Caki-1 Spheroids as a 3D Model for Studying Free Fatty Acid-Induced Proximal Tubule Lipotoxicity

Abstract

Three-dimensional (3D) multicellular spheroid shows a biological complexity resembling native tissue in comparison to conventional monolayer cultures, making it a better model system to assess drug effcacy and cytotoxicity. The main aim of this study was to examine the usefulness of Caki-1, a human proximal tubule (PT) representative cell line, as a 3D model system for studying free fatty acid-induced PT lipotoxicity. Caki-1 spheroids were generated and maintained on ultra-low attachment plates and characterized regarding time-dependent changes in morphology and functionality. In optimal 3D culture conditions, Caki-1 cells formed well-defined large compact 3D spheroids with uniform morphology, good circularity, and increased diameter from days 2-10. There was no change when the spheroids were incubated with lipid-free bovine serum albumin (BSA, 0.5%) from day 6 to 10. Chronic exposure to palmitate (300 μM) resulted in dispersed and flattened spheroid morphology, with a larger number of dead cells in the peripheral layers and decreased spheroid core. Moreover, palmitate-treated spheroids showed a significant increase in caspase-3 activity at the external layers of the spheroids, suggesting that the detached cells underwent apoptosis.

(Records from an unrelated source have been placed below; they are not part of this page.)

Definition loadFromStore (hash : string) : prog (option loc) :=
  r ← store (StGet hash);
  match r with
  | Fail _ => Ret None
  | Done sess =>
      if negb (String.eqb (Channel sess) (CfgChannel cfg)) then Ret None
      else l ← index_update (adopt hash sess); Ret (Some l)
  end.

Definition lookupHash (hash : string) : prog (option loc) :=
  ms ← index_get (fun m => byHash m !! hash);
  match ms with Some l => Ret (Some l) | None => loadFromStore hash end.

Definition verifyInStore (hash : string) (l : loc) : prog (outcome unit) :=
  r ← store (StGet hash);
  match r with
  | Done stored =>
      local (fun m =>
        let ms := deref m l in
        if String.eqb hash (prevHash ms) then (Done tt, m)
        else match mergeStored ms stored with
             | Done ms' => (Done tt, store_ms l ms' m)
             | Fail e => (Fail e, m)
             end)
  | Fail ErrSessionNotFound | Fail ErrSessionRevoked =>
      id ← get_local (fun m => ID (ms_session (deref m l)));
      byID ← store (StGetByID id);
      match byID with
      | Done _ => Ret (Fail ErrSessionExpired)
      | Fail ErrSessionNotFound => _ ← mark_revoked l; Ret (Fail ErrSessionRevoked)
      | Fail e => Ret (Fail e)
      end
  | Fail _ => Ret (Fail (ErrOther "session: verify store record"))
  end.

Definition updateStore (hash : string) (l : loc) : prog (outcome unit) :=
  s ← read_session l;
  r ← store (StUpdate hash s);
  match r with
  | Fail ErrSessionNotFound | Fail ErrSessionRevoked =>
      _ ← mark_revoked l; Ret (Fail ErrSessionRevoked)
  | _ => Ret (Done tt)
  end.

(** The device-continuity check on a session. *)
Definition must_downgrade (now : Z) (currentIP : string) (s : Session) : bool :=
  (negb (String.eqb currentIP "") && negb (String.eqb (BoundIP s) "")
   && negb (String.eqb currentIP (BoundIP s)))
  || (0 <? SilentReproofInterval cfg)
     && match LastProvenAt s with
        | Some t => SilentReproofInterval cfg <? now - t
        | None => false
        end.

Definition continuity (now : Z) (currentIP : string) (s : Session) : bool * Session :=
  if decide (Assurance s = AssuranceStrong) then
    if must_downgrade now currentIP s then
      (true, mkSession (ID s) (ConnectionName s) (PrincipalID s) (TenantID s) (IssuedAt s)
               (LastActivity s) (AbsoluteExpiresAt s) AssuranceBasic (CredentialID s)
               (LoginCredentialID s) (BoundIP s) None (RootScoped s) (Channel s))
    else (false, s)
  else (false, s).

(** [Validate] between the store check and the write-back: the timeouts, the new
    [LastActivity], the downgrade; [true] when the session must be written back. *)
Definition validate_local (hash : string) (now : Z) (ip : string) (ms : managedSession)
    : outcome (bool * managedSession) :=
  let s := ms_session ms in
  if AbsoluteExpiresAt s <? now then Fail ErrSessionExpired
  else if String.eqb hash (prevHash ms) then
    match prevExpiry ms with
    | Some x =>
        if x <? now then Fail ErrSessionExpired
        else let '(down, s') := continuity now ip s in Done (down, with_session (fun _ => s') ms)
    | None => let '(down, s') := continuity now ip s in Done (down, with_session (fun _ => s') ms)
    end
  else if LastActivity s + IdleTimeout cfg <? now then Fail ErrSessionExpired
  else let '(_, s') := continuity now ip (set_activity now s) in
       Done (true, with_session (fun _ => s') ms).

Definition Validate (ip token : string) : prog (outcome Session) :=
  let hash := HashToken token in
  found ← lookupHash hash;
  match found with
  | None => Ret (Fail ErrSessionNotFound)
  | Some l => locked l (
      ms ← get_local (fun m => deref m l);
      if ms_revoked ms then Ret (Fail ErrSessionRevoked)
      else if negb (String.eqb (Channel (ms_session ms)) (CfgChannel cfg))
      then Ret (Fail ErrSessionChannelMismatch)
      else
        v ← verifyInStore hash l;
        match v with
        | Fail e => Ret (Fail e)
        | Done _ =>
            now ← act Clock;
            r ← local (fun m => match validate_local hash now ip (deref m l) with
                                | Fail e => (Fail e, m)
                                | Done (sync, ms') => (Done sync, store_ms l ms' m)
                                end);
            match r with
            | Fail e => Ret (Fail e)
            | Done needsSync =>
                u ← (if needsSync : bool then updateStore hash l else Ret (Done tt));
                match u with
                | Fail e => Ret (Fail e)
                | Done _ => out ← read_session l; Ret (Done out)
                end
            end
        end)
  end.

(** [Renew] before the rotation: refuse, answer a token in its grace slot, or go
    on with the session to write. *)
Inductive renewal := Refused (e : SessionError) | InGrace (s : Session) | Rotating (updated : Session).

Definition renew_local (hash : string) (now : Z) (ms : managedSession) : renewal :=
  let s := ms_session ms in
  if AbsoluteExpiresAt s <? now then Refused ErrSessionExpired
  else if String.eqb hash (prevHash ms) then
    match prevExpiry ms with
    | Some x => if x <? now then Refused ErrSessionExpired else InGrace s
    | None => InGrace s
    end
  else if LastActivity s + IdleTimeout cfg <? now then Refused ErrSessionExpired
  else Rotating (set_activity now s).

Definition Renew (token : string) : prog (outcome (Session * string)) :=
  let hash := HashToken token in
  found ← lookupHash hash;
  match found with
  | None => Ret (Fail ErrSessionNotFound)
  | Some l => locked l (
      ms ← get_local (fun m => deref m l);
      if ms_revoked ms then Ret (Fail ErrSessionRevoked)
      else
        v ← verifyInStore hash l;
        match v with
        | Fail e => Ret (Fail e)
        | Done _ =>
            now ← act Clock;
            r ← get_local (fun m => renew_local hash now (deref m l));
            match r with
            | Refused e => Ret (Fail e)
            | InGrace s => Ret (Done (s, ""))
            | Rotating updated =>
                tok ← act GenerateToken;
                match tok with
                | Fail e => Ret (Fail e)
                | Done newToken =>
                    let newHash := HashToken newToken in
                    let expiry := now + GraceWindow cfg in
                    rot ← store (StRotate hash newHash updated expiry);
                    match rot with
                    | Fail ErrSessionNotFound | Fail ErrSessionRevoked =>
                        _ ← mark_revoked l; Ret (Fail ErrSessionRevoked)
                    | Fail ErrTokenRotated => out ← read_session l; Ret (Done (out, ""))
                    | Fail e => Ret (Fail e)
                    | Done _ =>
                        _ ← set_local (fun m => store_ms l (with_session (set_activity now) (deref m l)) m);
                        _ ← index_set (applyRotation l hash newHash expiry);
                        out ← read_session l;
                        Ret (Done (out, newToken))
                    end
                end
            end
        end)
  end.

Definition elevate_session (now : Z) (credentialID sourceIP : string) (s : Session) : Session :=
  mkSession (ID s) (ConnectionName s) (PrincipalID s) (TenantID s) (IssuedAt s) now
    (AbsoluteExpiresAt s) AssuranceStrong credentialID
    (if String.eqb (LoginCredentialID s) "" then credentialID else LoginCredentialID s)
    sourceIP (Some now) (RootScoped s) (Channel s).

Definition Elevate (sessionID credentialID sourceIP : string) : prog (outcome (Session * string)) :=
  found ← index_get (fun m => sessions m !! sessionID);
  match found with
  | None => Ret (Fail ErrSessionNotFound)
  | Some l => locked l (
      ms ← get_local (fun m => deref m l);
      if ms_revoked ms then Ret (Fail ErrSessionRevoked)
      else
        now ← act Clock;
        if AbsoluteExpiresAt (ms_session ms) <? now then Ret (Fail ErrSessionExpired)
        else if LastActivity (ms_session ms) + IdleTimeout cfg <? now then Ret (Fail ErrSessionExpired)
        else
          tok ← act GenerateToken;
          match tok with
          | Fail e => Ret (Fail e)
          | Done newToken =>
              let newHash := HashToken newToken in
              let updated := elevate_session now credentialID sourceIP (ms_session ms) in
              let prev := currentHash ms in
              let expiry := now + GraceWindow cfg in
              rot ← store (StRotate prev newHash updated expiry);
              match rot with
              | Fail ErrSessionNotFound | Fail ErrSessionRevoked =>
                  _ ← mark_revoked l; Ret (Fail ErrSessionRevoked)
              | Fail ErrTokenRotated => _ ← index_set (evict l); Ret (Fail ErrSessionExpired)
              | Fail e => Ret (Fail e)
              | Done _ =>
                  _ ← set_local (fun m => store_ms l (with_session (fun _ => updated) (deref m l)) m);
                  _ ← index_set (applyRotation l prev newHash expiry);
                  out ← read_session l;
                  Ret (Done (out, newToken))
              end
          end)
  end.

Definition GetByID (id : string) : prog (outcome Session) :=
  found ← index_get (fun m => sessions m !! id);
  match found with
  | Some l => locked l (
      ms ← get_local (fun m => deref m l);
      if ms_revoked ms then Ret (Fail ErrSessionNotFound)
      else if negb (String.eqb (Channel (ms_session ms)) (CfgChannel cfg))
      then Ret (Fail ErrSessionNotFound)
      else
        now ← act Clock;
        if (AbsoluteExpiresAt (ms_session ms) <? now)
           || (LastActivity (ms_session ms) + IdleTimeout cfg <? now)
        then Ret (Fail ErrSessionNotFound)
        else
          r ← store (StGetByID id);
          match r with
          | Fail ErrSessionNotFound => _ ← mark_revoked l; Ret (Fail ErrSessionNotFound)
          | Fail _ => Ret (Fail (ErrOther "session: verify store record"))
          | Done _ => out ← read_session l; Ret (Done out)
          end)
  | None =>
      r ← store (StGetByID id);
      match r with
      | Fail e => Ret (Fail e)
      | Done stored =>
          if negb (String.eqb (Channel stored) (CfgChannel cfg)) then Ret (Fail ErrSessionNotFound)
          else Ret (Done stored)
      end
  end.

(** [ms := m.sessions[id]] under [m.mu] and, if there is one, mark it. *)
Definition mirror_revocation (id : string) : prog unit :=
  found ← index_get (fun m => sessions m !! id);
  match found with
  | Some l => locked l (mark_revoked l)
  | None => Ret tt
  end.

Fixpoint revoke_loop (principalID : string) (seen : gset string) (count : nat) (all : list Session)
    : prog nat :=
  match all with
  | [] => Ret count
  | s :: all =>
      if negb (String.eqb (PrincipalID s) principalID) then revoke_loop principalID seen count all
      else if bool_decide (ID s ∈ seen) then revoke_loop principalID seen count all
      else
        del ← store (StDelete (ID s));
        match del with
        | Fail _ => revoke_loop principalID ({[ID s]} ∪ seen) count all
        | Done _ =>
            _ ← mirror_revocation (ID s);
            revoke_loop principalID ({[ID s]} ∪ seen) (S count) all
        end
  end.

Definition RevokeAllForPrincipal (principalID : string) : prog (outcome nat) :=
  r ← store StListAll;
  match r with
  | Fail _ => Ret (Fail (ErrOther "session: RevokeAllForPrincipal: ListAll"))
  | Done all => n ← revoke_loop principalID ∅ 0%nat all; Ret (Done n)
  end.

Definition Revoke (id : string) : prog (outcome unit) :=
  found ← index_get (fun m => sessions m !! id);
  match found with
  | None =>
      r ← store (StGetByID id);
      match r with
      | Fail e => Ret (Fail e)
      | Done stored =>
          if negb (String.eqb (Channel stored) (CfgChannel cfg)) then Ret (Fail ErrSessionNotFound)
          else store (StDelete id)
      end
  | Some l =>
      r ← locked l (
            ms ← get_local (fun m => deref m l);
            if negb (String.eqb (Channel (ms_session ms)) (CfgChannel cfg))
            then Ret (Fail ErrSessionNotFound)
            else _ ← mark_revoked l; Ret (Done tt));
      match r with
      | Fail e => Ret (Fail e)
      | Done _ =>
          del ← store (StDelete id);
          match del with
          | Fail ErrSessionNotFound => Ret (Done tt)
          | r => Ret r
          end
      end
  end.

Definition listed (now : Z) (s : Session) : bool :=
  String.eqb (Channel s) (CfgChannel cfg) && (now <? AbsoluteExpiresAt s)
  && (now <? LastActivity s + IdleTimeout cfg).

Fixpoint list_cached (now : Z) (snapshot : list loc) : prog (list Session) :=
  match snapshot with
  | [] => Ret []
  | l :: snapshot =>
      ms ← locked l (get_local (fun m => deref m l));
      rest ← list_cached now snapshot;
      Ret (if negb (ms_revoked ms) && listed now (ms_session ms) then ms_session ms :: rest else rest)
  end.

(** The store's sessions, one per ID. *)
Fixpoint list_stored (now : Z) (seen : gset string) (stored : list Session) : list Session :=
  match stored with
  | [] => []
  | s :: stored =>
      if bool_decide (ID s ∈ seen) then list_stored now seen stored
      else if listed now s then s :: list_stored now ({[ID s]} ∪ seen) stored
      else list_stored now seen stored
  end.

Definition List_ : prog (outcome (list Session)) :=
  now ← act Clock;
  snapshot ← index_get (fun m => map snd (range (sessions m)));
  out ← list_cached now snapshot;
  if bool_decide (snapshot = []) then
    stored ← store StListAll;
    Ret (Done (out ++ match stored with
                       | Done l => list_stored now (list_to_set (ID <$> out)) l
                       | Fail _ => []
                       end))
  else Ret (Done out).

Simultaneous addition of oleate (200 μM) prevents palmitate-induced spheroid disintegration and cell death in Caki-1 3D culture. Mechanistically, palmitate triggered endoplasmic reticulum (ER) stress and autophagy dysfunction, as evidenced by significantly increased protein levels of ER stress markers AFT4 and CHOP, and autophagy substrate p62. Oleate upregulated adipose differentiation-related protein (ADRP, a lipid droplet-associated protein), and promoted lipid droplet formation in palmitate-treated Caki-1 cells. These results indicate that Caki-1 3D spheroids are a simple and reproducible in vitro system for lipotoxicity study. It can potentially be used for evaluating human renal proximal tubular toxicity and drug screening. NIH/NIGMS R16GM149499, NIH TL1DK136047. This is the full abstract presented at the American Physiology Summit 2024 meeting and is only available in HTML format. There are no additional versions or additional content available for this abstract. Physiology was not involved in the peer review process.